According to a 2013 micro-census survey, 24.5% of the German population aged 15+ were smokers (29 percent in men, 20 percent in women). Among the 18- to 25-year-old age group, 35.2% are smokers.

At the end of 2004, some 44,900 Germans, or less than 0.1 percent of the population, were infected with HIV/AIDS. In the first half of 2005, German health authorities registered 1,164 new infections; about 60 percent of the cases involved homosexual men. Since the beginning of the HIV/AIDS epidemic, about 24,000 Germans have died from the disease.}

For home care for the elderly, the family caregivers receive a relief of €125 per month. The actual amount of relief can be found in the Social Insurance Code under § 45b SGB XI.
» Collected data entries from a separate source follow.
Lemma main_throw_reported x :
  rejected w = false -> ended (main w (ready w)) = Throw x ->
  only is_failure_report (calls (execute w))
  = [EvSetFailed (cat Text.failed_with (errorMessage w x))] /\
  only is_output (calls (execute w)) = [].
Proof.
  intros Hrej Hended.
  rewrite only_failure_execute, Hended by exact Hrej.
  split; [ reflexivity | ].
  rewrite only_execute, Hrej by reflexivity.
  pose proof (main_output_last (ready w)) as Hlast.
  rewrite Hended in Hlast. exact Hlast.
Qed.

(** *** Authentication *)

Lemma ready_credentials :
  process_env (ready w) !! Text.GOOGLE_GHA_CREDS_PATH
  = initial_env w !! Text.GOOGLE_GHA_CREDS_PATH.
Proof.
  apply ready_process_env; intros H; vm_compute in H; discriminate H.
Qed.

Lemma finish_authentication P comps p v s :
  (forall l, P (EvInstallComponent l) = false) ->
  (forall m, P (EvInfo m) = false) ->
  (forall i, P (EvSetProject i) = false) ->
  (forall n x, P (EvSetOutput n x) = false) ->
  ended (installComponents w comps s) = Normal tt ->
  only P (calls (finish w comps p v s)) = only P (calls (authenticate w s)).
Proof.
  intros H1 H2 H3 H4 Hcomponents.
  assert (Hic : only P (calls (installComponents w comps s)) = []).
  { apply only_none.
    apply (ltac:(every_call; auto) :
             every (fun e => P e = false) (installComponents w comps)). }
  assert (Hcp : only P (calls (configureProject w p s)) = []).
  { apply only_none.
    apply (ltac:(every_call; auto) :
             every (fun e => P e = false) (configureProject w p)). }
  rewrite finish_calls, Hcomponents, !only_app, Hic.
  destruct (ended (authenticate w s));
    rewrite ?only_app, ?Hcp;
    try destruct (ended (configureProject w p s));
    unfold only; cbn [List.filter app]; rewrite ?H4, ?app_nil_r; reflexivity.
Qed.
A 2015 report published by the EU Commission found that the life expectancy in Germany was glaringly lower than that in other big European Union countries such as Italy, France and Spain, though it was still higher than the average life expectancy of the whole of EU. The report had some other interesting findings about health in Germany. Incidence of cardiovascular diseases had been declining since 2000 while cancer as a cause of death was on the increase. Incidence of dementia too was on the rise. The number of deaths due to Alzheimer's disease rose from 6,000 in 2000 to 35,000 in 2014.

==History==
At the end of the nineteenth century Berlin had the highest urban density of any city in Europe. Only 8% of dwellings in the city had a toilet. There were repeated outbreaks of cholera and typhus. Rudolf Virchow promoted sewage works, called Rieselfelder, after the cholera epidemic of 1868. In 1871 a smallpox epidemic killed 6478 people. Virchow estimated that 5% of the Berlin population were infected by venereal disease.

Tuberculosis was estimated to be the cause of about 15% of all deaths in Prussia in 1860.
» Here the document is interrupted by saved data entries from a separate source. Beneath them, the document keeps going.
(** X4. A call that returns has looked up, in the new reverse index, every
    entity of every old cluster that is the entry of an entity of a new
    cluster in the old reverse index: all the entities of such an old
    cluster are held by new clusters, or the call raises. *)
Theorem shared_old_clusters_must_be_covered assigned unassigned k n e g va e' :
  NoDup (keys new_clusters) →
  cluster_assignment = Ok (assigned, unassigned) →
  (k, n) ∈ new_clusters → e ∈ n →
  dict_get reversed_old e = Some g →
  dict_get old_clusters g = Some va → e' ∈ va →
  ∃ k' n', dict_get reversed_new e' = Some k' ∧
           (k', n') ∈ new_clusters ∧ e' ∈ n'.
Proof.
  intros Hnd Hrun Hkn He Hg Hva He'.
  destruct (run_closed _ _ Hnd Hrun) as (nv & ov & [Hcn Hco] & Hall).
  destruct (Hcn k) as (sigs & Hsigs & Hscan).
  { apply Hall. apply list_elem_of_fmap. by exists (k, n). }
  rewrite (dict_get_elem_NoDup _ _ _ Hnd Hkn) in Hsigs.
  injection Hsigs as <-.
  destruct (Hscan e He) as (g' & Hg' & Hvisited).
  assert (g' = g) as -> by congruence.
  destruct (Hco g Hvisited) as (sigs' & Hsigs' & Hscan').
  assert (sigs' = va) as -> by congruence.
  destruct (Hscan' e' He') as (k' & Hk' & _).
  pose proof Hk' as (n' & ? & ?)%reverse_index_sound. eauto.
Qed.
End LoopFlags.

(** ** Components are connected *)

Section Sides.
Context {K E X : Type} `{EqDecision K} `{EqDecision E}.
From 1883 Otto von Bismarck introduced several items of social legislation: the Health Insurance Bill of 1883, Accident Insurance Bill of 1884, and the Old Age and Disability Insurance Bill of 1889.

In 2014, Germany was eighth place worldwide in the number of practicing physicians, at 3.3 per 1,000 people.

==Vaccination==
In Germany, the Standing Committee on Vaccination is the federal commission responsible for recommending an immunization schedule. The Robert Koch Institute in Berlin (RKI) compiles data of immunization status upon the entry of children at school, and measures vaccine coverage of Germany at a national level. Founded in 1972, the STIKO is composed of 12–18 volunteers, appointed members by the Federal Ministry for Health for 3-year terms. The independent advisory group meets biannually to address issues pertaining to preventable infectious diseases. Although the STIKO makes recommendations, immunization in Germany is voluntary and there are no official government recommendations. German Federal States typically follow the Standing Vaccination Committee's recommendations minimally, although each state can make recommendations for their geographic jurisdiction that extends beyond the recommended list. In addition to the proposed immunization schedule for children and adults, the STIKO recommends vaccinations for occupational groups, police, travelers, and other at risk groups. Vaccinations recommendations that are issued must be in accordance with the Protection Against Infection Act (Infektionsschutzgesetz), which regulates the prevention of infectious diseases in humans. If a vaccination is recommended because of occupational risks, it must adhere to the Occupational Safety and Health Act involving Biological Agents. In the event of vaccination related injuries, federal states are responsible for monetary compensation. Germany's central government does not finance childhood immunizations, so 90% of vaccines are administered in a private physician's office and paid for through insurance. The other 10% of vaccines are provided by the states in public health clinics, schools, or day care centers by local immunization programs. Physician responsibilities concerning immunization include beginning infancy vaccination, administering booster vaccinations, maintaining medical and vaccination history, and giving information and recommendations concerning vaccines.